Sayangnya kolonialisme tidak hanya menggerus kedaulatan bangsa, tetapi juga turut menundukkan narasi perempuan. Maka menulis ulang sejarah ulama perempuan adalah upaya membebaskan narasi dari kungkungan nasionalisme maskulin.
Hal ini sebagaimana yang disebutkan Marzuki Wahid dalam seminar Halaqah Nasional Menulis Ulang Sejarah Ulama Perempuan Indonesia pada 6 Juli 2025, bila sejarah masa lalu harus dikembalikan pada mereka yang berhak. Sehingga bisa berlanjut hingga masa kini dan menjadi bidak kesadaran baru untuk memberi panggung bagi perempuan.
Menyingkap Lembar yang Terlupakan
Menulis ulang sejarah ulama perempuan juga memberikan perspektif alternatif dalam memahami Islam yang adil gender. Kita tidak hanya meneladani perjuangan, tetapi juga menghidupkan metodologi dan semangat ijtihad yang dulu dilakukan para perempuan dalam kondisi serba terbatas.
Inilah yang kita butuhkan untuk membentuk ulama perempuan yang tidak hanya paham kitab, tetapi juga mampu berdiri tegas dalam pusaran perubahan zaman. Tentunya hal tersebut juga berdampak pada Ibu Nyai pengasuh pesantren pada masa kini.

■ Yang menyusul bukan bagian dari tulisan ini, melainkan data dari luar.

(** ** Applying the answers *)

Record AdditionalSyncOutcome := mkAdditional {
  events : list BdkWalletEvent;
  any_applied : bool;
  error : option Error;
}.

(** [error.get_or_insert(e)] *)
Definition get_or_insert (o : option Error) (e : Error) : option Error :=
  Some (default e o).
(** [a.or(b)] *)
Definition or_error (o o' : option Error) : option Error :=
  match o with Some e => Some e | None => o' end.

Definition mark_synced a (now : option Z) s : Wal :=
  let s := match now with
           | Some ts => set_metrics (set_wallet_sync_timestamp a ts (node_metrics s)) s
           | None => s
           end in
  if account_index a =? 0 then s else set_synced ({[a]} ∪ synced_derived_accounts s) s.

(** One result; [now] is the system time, where it is after 1970. *)
Definition apply_additional_result (now : option Z) (acc : AdditionalSyncOutcome)
    (r : OnchainWalletAccount * (U + Error)) : wcmd AdditionalSyncOutcome :=
  let '(a, result) := r in
  match result with
  | inr e => mret (mkAdditional (events acc) (any_applied acc) (get_or_insert (error acc) e))
  | inl update =>
      applied ← attempt (apply_update_for_wallet_account a update);
      match applied with
      | inl (Some wallet_events) =>
          _ ← modify (mark_synced a now);
          mret (mkAdditional (events acc ++ wallet_events) true (error acc))
      | inl None => mret acc
      | inr e => mret (mkAdditional (events acc) (any_applied acc) (get_or_insert (error acc) e))
      end
  end.

Fixpoint apply_additional_results (clock : OnchainWalletAccount → option Z)
    (acc : AdditionalSyncOutcome) (results : list (OnchainWalletAccount * (U + Error))) :
    wcmd AdditionalSyncOutcome :=
  match results with
  | [] => mret acc
  | r :: results =>
      acc ← apply_additional_result (clock r.1) acc r;
      apply_additional_results clock acc results
  end.
Definition apply_additional_sync_results (clock : OnchainWalletAccount → option Z)
    (results : list (OnchainWalletAccount * (U + Error))) : wcmd AdditionalSyncOutcome :=
  apply_additional_results clock (mkAdditional [] false None) results.

Record AppliedWalletSyncOutcome := mkApplied {
  applied_events : list BdkWalletEvent;
  applied_any : bool;
  primary_applied : bool;
  applied_error : option Error;
}.

Definition apply_primary (now : option Z) (primary_update : option U) (error : option Error) :
    wcmd (list BdkWalletEvent * bool * option Error) :=
  match primary_update with
  | None => mret ([], false, error)
  | Some update =>
      applied ← attempt (apply_update update);
      match applied with
      | inl wallet_events =>
          _ ← modify (λ s, set_metrics (set_onchain_sync_timestamp now (node_metrics s)) s);
          mret (wallet_events, true, error)
      | inr e => mret ([], false, get_or_insert error e)
      end
  end.

Definition apply_wallet_sync_results (now : option Z) (clock : OnchainWalletAccount → option Z)
    (primary_update : option U) (primary_error task_error : option Error)
    (additional_results : list (OnchainWalletAccount * (U + Error))) :
    wcmd AppliedWalletSyncOutcome :=
  '(primary_events, primary_applied, err) ← apply_primary now primary_update primary_error;
  let err := or_error err task_error in
  additional ← apply_additional_sync_results clock additional_results;
  mret (mkApplied (primary_events ++ events additional)
          (primary_applied || any_applied additional) primary_applied
          (or_error err (error additional))).

(** ** One synchronisation *)

(** What a task of the [JoinSet] ended with: an answer for the primary wallet ([None]) or
    an additional account, or not at all. *)
Inductive join_result :=
| Joined (account : option OnchainWalletAccount) (result : U + Error)
| TaskPanicked.

(** The answer of an Esplora server within the timeout. *)
Definition esplora_result (r : option (option U)) : U + Error :=
  match r with
  | Some (Some update) => inl update
  | Some None => inr WalletOperationFailed
  | None => inr WalletOperationTimeout
  end.

Record gathered := mkGathered {
  primary_update : option U;
  primary_error : option Error;
  task_error : option Error;
  additional_results : list (OnchainWalletAccount * (U + Error));
}.

Definition gather_one (g : gathered) (j : join_result) : gathered :=
  match j with
  | Joined None (inl update) =>
      mkGathered (Some update) (primary_error g) (task_error g) (additional_results g)
  | Joined None (inr e) =>
      mkGathered (primary_update g) (Some e) (task_error g) (additional_results g)
  | Joined (Some a) r =>
      mkGathered (primary_update g) (primary_error g) (task_error g)
        (additional_results g ++ [(a, r)])
  | TaskPanicked =>
      mkGathered (primary_update g) (primary_error g) (Some WalletOperationFailed)
        (additional_results g)
  end.
Definition gather (joined : list join_result) : gathered :=
  let g := foldl gather_one (mkGathered None None None []) joined in
  match primary_update g, primary_error g with
  | None, None =>
      mkGathered None (Some WalletOperationFailed) (task_error g) (additional_results g)
  | _, _ => g
  end.

Record WalletSyncOutcome := mkOutcome {
  sync_events : list BdkWalletEvent;
  sync_error : option Error;
}.

Definition outcome_result (o : WalletSyncOutcome) : outcome Error unit :=
  match sync_error o with Some e => Err e | None => Ok tt end.

(** [write_node_metrics] to the store shared with the payments. *)
Definition persist_metrics : wcmd unit := λ s,
  let ps := payment_store s in
  let '(kv, r) := write_node_metrics metrics_encode (node_metrics s) (DataStore.kv_store ps) in
  (set_payment_store (DataStore.set_kv kv ps) s, r).

(** The inputs of one synchronisation: the server's answers to the requests, and the time
    at each point where it is read. *)
Record sync_inputs := mkSyncInputs {
  answers : list (OnchainWalletAccount * WalletSyncRequest) → WalletSyncRequest →
            list join_result;
  primary_time : option Z;
  account_time : OnchainWalletAccount → option Z;
  payment_time : Txid → Z;
}.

Menulis sebagai Tindakan Kritis dan Spiritual
Menulis sejarah ulama perempuan bukan sekadar kerja dokumentatif, melainkan jihad intelektual, ziarah spiritual, dan politis. Ia menjadi bentuk penghormatan terhadap ilmu, perjuangan, dan warisan yang sempat terkubur dalam diam.
Dengan menuliskannya kembali, kita menantang struktur sejarah yang selama ini maskulin dan membuka ruang baru dalam khazanah keislaman Indonesia. Tentunya juga memberikan jalan dan akses bagi ulama perempuan terkhusus Nyai-nyai masa kini serta memperluas cakrawala santri. Memahamkan khalayak umum bahwa menjadi ulama perempuan adalah mungkin, sah, dan perlu dukungan.

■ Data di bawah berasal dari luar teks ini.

(* ===== verification/HeaderCache.v ===== *)
(** * The header cache ([BoundedHeaderCache] of [src/chain/bitcoind.rs])

    Headers of recent blocks, kept for following reorganisations. *)

From S2P Require Import Prelude Types Bdk.

Definition MAX_HEADER_CACHE_ENTRIES : nat := 100.

Module BoundedHeaderCache.
Section cache.
Context {Header : Type}.

Record BoundedHeaderCache := mkCache {
  header_map : gmap BlockHash Header;
  recently_seen : list BlockHash;
}.
Implicit Types (c : BoundedHeaderCache) (h : BlockHash).

Definition new : BoundedHeaderCache := {| header_map := ∅; recently_seen := [] |}.
Definition look_up h c : option Header := header_map c !! h.

(** Old entries are dropped until one of them was in the map. *)
Fixpoint drop_oldest (seen : list BlockHash) (m : gmap BlockHash Header) : BoundedHeaderCache :=
  match seen with
  | [] => mkCache m []
  | h :: seen => if decide (is_Some (m !! h)) then mkCache (delete h m) seen else drop_oldest seen m
  end.
Definition block_connected h (header : Header) c : BoundedHeaderCache :=
  let seen := recently_seen c ++ [h] in
  let m := <[h := header]> (header_map c) in
  if (MAX_HEADER_CACHE_ENTRIES <=? size m)%nat then drop_oldest seen m else mkCache m seen.
Definition block_disconnected h c : BoundedHeaderCache * option Header :=
  (mkCache (delete h (header_map c)) (List.filter (λ h', negb (bool_decide (h' = h))) (recently_seen c)),
   header_map c !! h).

Inductive cache_call := Connected (h : BlockHash) (header : Header) | Disconnected (h : BlockHash).
Definition call (x : cache_call) c : BoundedHeaderCache :=
  match x with
  | Connected h header => block_connected h header c
  | Disconnected h => (block_disconnected h c).1
  end.

(** The header a block was last connected with, if it was not disconnected since. *)
Fixpoint connected_as (calls : list cache_call) h : option Header :=
  match calls with
  | [] => None
  | Connected h' header :: calls => if decide (h' = h) then Some header else connected_as calls h
  | Disconnected h' :: calls => if decide (h' = h) then None else connected_as calls h
  end.

Definition cache_inv c : Prop :=
  (size (header_map c) < MAX_HEADER_CACHE_ENTRIES)%nat ∧
  ∀ h, is_Some (header_map c !! h) → h ∈ recently_seen c.

Lemma drop_oldest_spec (seen : list BlockHash) (m : gmap BlockHash Header) :
  (∀ h, is_Some (m !! h) → h ∈ seen) →
  let c := drop_oldest seen m in
  (∀ h, is_Some (header_map c !! h) → h ∈ recently_seen c) ∧ header_map c ⊆ m ∧
  (m ≠ ∅ → S (size (header_map c)) = size m).
Proof.
  induction seen as [|h seen IH]; simpl; intros Hs.
  { split_and!; [done..|]. intros Hm. destruct (map_choose _ Hm) as (h & x & Hh).
    assert (h ∈ []) as ?%elem_of_nil by (apply Hs; by eexists). done. }
  case_decide as Hh; simpl.
  - split_and!; [|apply delete_subseteq|].
    + intros h' [x [Hne Hx]%lookup_delete_Some]. assert (h' ∈ h :: seen) as Hin by (apply Hs; by eexists).
      apply elem_of_cons in Hin as [->|?]; done.
    + intros _. destruct Hh as [x Hx]. rewrite map_size_delete, Hx. simpl.
      assert (size m ≠ 0%nat); [|lia]. intros ?%map_size_empty_inv. subst m. by rewrite lookup_empty in Hx.
  - apply IH. intros h' Hh'. specialize (Hs h' Hh') as [->|?]%elem_of_cons; done.
Qed.

(** An entry at the end is not dropped if there is an older one. *)
Lemma drop_oldest_keeps (seen : list BlockHash) (m : gmap BlockHash Header) h h' header :
  h ∉ seen → m !! h = Some header → h' ∈ seen → is_Some (m !! h') →
  header_map (drop_oldest (seen ++ [h]) m) !! h = Some header.
Proof.
  induction seen as [|h1 seen IH]; intros Hseen Hm Hin Hh'; [by apply elem_of_nil in Hin|].
  apply not_elem_of_cons in Hseen as [Hne Hseen]. simpl. case_decide as Hd.
  - simpl. by rewrite lookup_delete_ne.
  - apply IH; [done..| |done]. apply elem_of_cons in Hin as [->|?]; done.
Qed.

Lemma new_block_found h header c :
  cache_inv c → h ∉ recently_seen c → look_up h (block_connected h header c) = Some header.
Proof.
  intros [Hsz Hdom] Hseen. unfold block_connected, look_up.
  destruct (MAX_HEADER_CACHE_ENTRIES <=? _)%nat eqn:Hle; [|by apply lookup_insert_eq].
  destruct (decide (header_map c = ∅)) as [He|He].
  { apply Nat.leb_le in Hle. rewrite He, map_size_insert_None, map_size_empty in Hle by done.
    unfold MAX_HEADER_CACHE_ENTRIES in Hle. lia. }
  destruct (map_choose _ He) as (h' & x & Hh').
  apply (drop_oldest_keeps _ _ h h'); [done|by rewrite lookup_insert_eq|apply Hdom; by eexists|].
  apply lookup_insert_is_Some'. right. by eexists.
Qed.

Lemma connected_inv h header c : cache_inv c → cache_inv (block_connected h header c) ∧
  header_map (block_connected h header c) ⊆ <[h := header]> (header_map c).
Proof.
  intros [Hsz Hdom]. unfold block_connected. set (m := <[h := header]> (header_map c)).
  assert (Hm : ∀ h', is_Some (m !! h') → h' ∈ recently_seen c ++ [h]).
  { intros h' [->|?]%lookup_insert_is_Some'; apply elem_of_app; [right; by left|left; by apply Hdom]. }
  case_match eqn:Hle.
  - destruct (drop_oldest_spec (recently_seen c ++ [h]) m Hm) as (Hd & Hsub & Hsize).
    apply Nat.leb_le in Hle. split; [split; [|done]|done].
    assert (Hsz' : (size m ≤ S (size (header_map c)))%nat)
      by (unfold m; rewrite map_size_insert; destruct (header_map c !! h); simpl; lia).
    assert (S (size (header_map (drop_oldest (recently_seen c ++ [h]) m))) = size m); [|lia].
    apply Hsize. unfold m. apply insert_non_empty.
  - apply Nat.leb_gt in Hle. by split; [split|].
Qed.

Lemma disconnected_inv h c : cache_inv c → cache_inv (block_disconnected h c).1.
Proof.
  intros [Hsz Hdom]. split; simpl.
  - rewrite map_size_delete. destruct (header_map c !! h); simpl; lia.
  - intros h' [hd [Hne Hl]%lookup_delete_Some]. apply list_elem_of_In, filter_In.
    split; [apply list_elem_of_In, Hdom; by eexists|]. by rewrite bool_decide_false.
Qed.

(** However blocks are connected and disconnected: the cache stays bounded, a header it
    finds is the one the block was last connected with, and a block that is newly
    connected is found. *)
Theorem header_cache_sound (calls : list cache_call) :
  let c := foldr call new calls in
  (size (header_map c) < MAX_HEADER_CACHE_ENTRIES)%nat ∧
  (∀ h header, look_up h c = Some header → connected_as calls h = Some header) ∧
  (∀ h header, h ∉ recently_seen c → look_up h (block_connected h header c) = Some header).
Proof.
  intros c. assert (Hc : cache_inv c ∧ ∀ h header, look_up h c = Some header → connected_as calls h = Some header).
  { unfold c. clear c. induction calls as [|x calls [Hi Hf]]; simpl.
    - split; [split|].
      + unfold new, MAX_HEADER_CACHE_ENTRIES. simpl. rewrite map_size_empty. lia.
      + intros h [? Hl]. exact (False_ind _ (lookup_empty_Some _ _ Hl)).
      + intros h hd Hl. exact (False_ind _ (lookup_empty_Some _ _ Hl)).
    - destruct x as [h header|h]; simpl.
      + destruct (connected_inv h header _ Hi) as [Hi' Hsub]. split; [done|]. intros h' hd Hl.
        pose proof (lookup_weaken _ _ _ _ Hl Hsub) as Hin.
        apply lookup_insert_Some in Hin as [[Heq Hhd]|[Hne ?]].
        * subst h' hd. by rewrite decide_True.
        * rewrite decide_False by done. by apply Hf.
      + split; [by apply disconnected_inv|]. intros h' hd Hl.
        unfold look_up in Hl; simpl in Hl. apply (proj1 (lookup_delete_Some _ _ _ _)) in Hl as [Hne Hl].
        rewrite decide_False by done. by apply Hf. }
  destruct Hc as [Hi Hf]. split_and!; [apply Hi|done|]. intros. by apply new_block_found.
Qed.
End cache.
End BoundedHeaderCache.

Sejarah yang timpang akan menghasilkan bangunan keulamaan yang rapuh. Oleh karena itu, menulis ulang sejarah ulama perempuan menjadi kebutuhan mendesak dan urgensi bagi eksistensi keilmuwan di pesantren.
Bagi santri dan santriwati, juga bagi pengasuh, terlebih Ibu Nyai yang meniti jalan kepemimpinan sendiri secara mandiri. Ini adalah cara kita memastikan bahwa pondasi keulamaan masa depan dibangun secara utuh—dengan kehadiran perempuan sebagai pelaku utama, bukan hanya pendamping.
Menyusun Ulang Fondasi Keulamaan Indonesia
Dengan ini kita harus memahami bahwa sejarah adalah fondasi. Ketika fondasi itu timpang, bangunan keulamaan kita pun mudah goyah.
Potret tersebut menguatkan peran bahwa pemimpin pesantren tidak hanya bagi laki-laki, melainkan perempuan pun bisa dan mampu. Yang mereka mengebutnya, dengan kata “Ibu Nyai.”
Mari kita rawat sejarah ini sebagai bahan bakar keberlanjutan perjuangan. Karena dari pesantren, Ibu Nyai telah membuktikan: perempuan bisa memimpin, mendidik, dan menanamkan nilai-nilai Islam yang rahmatan lil ‘alamin. []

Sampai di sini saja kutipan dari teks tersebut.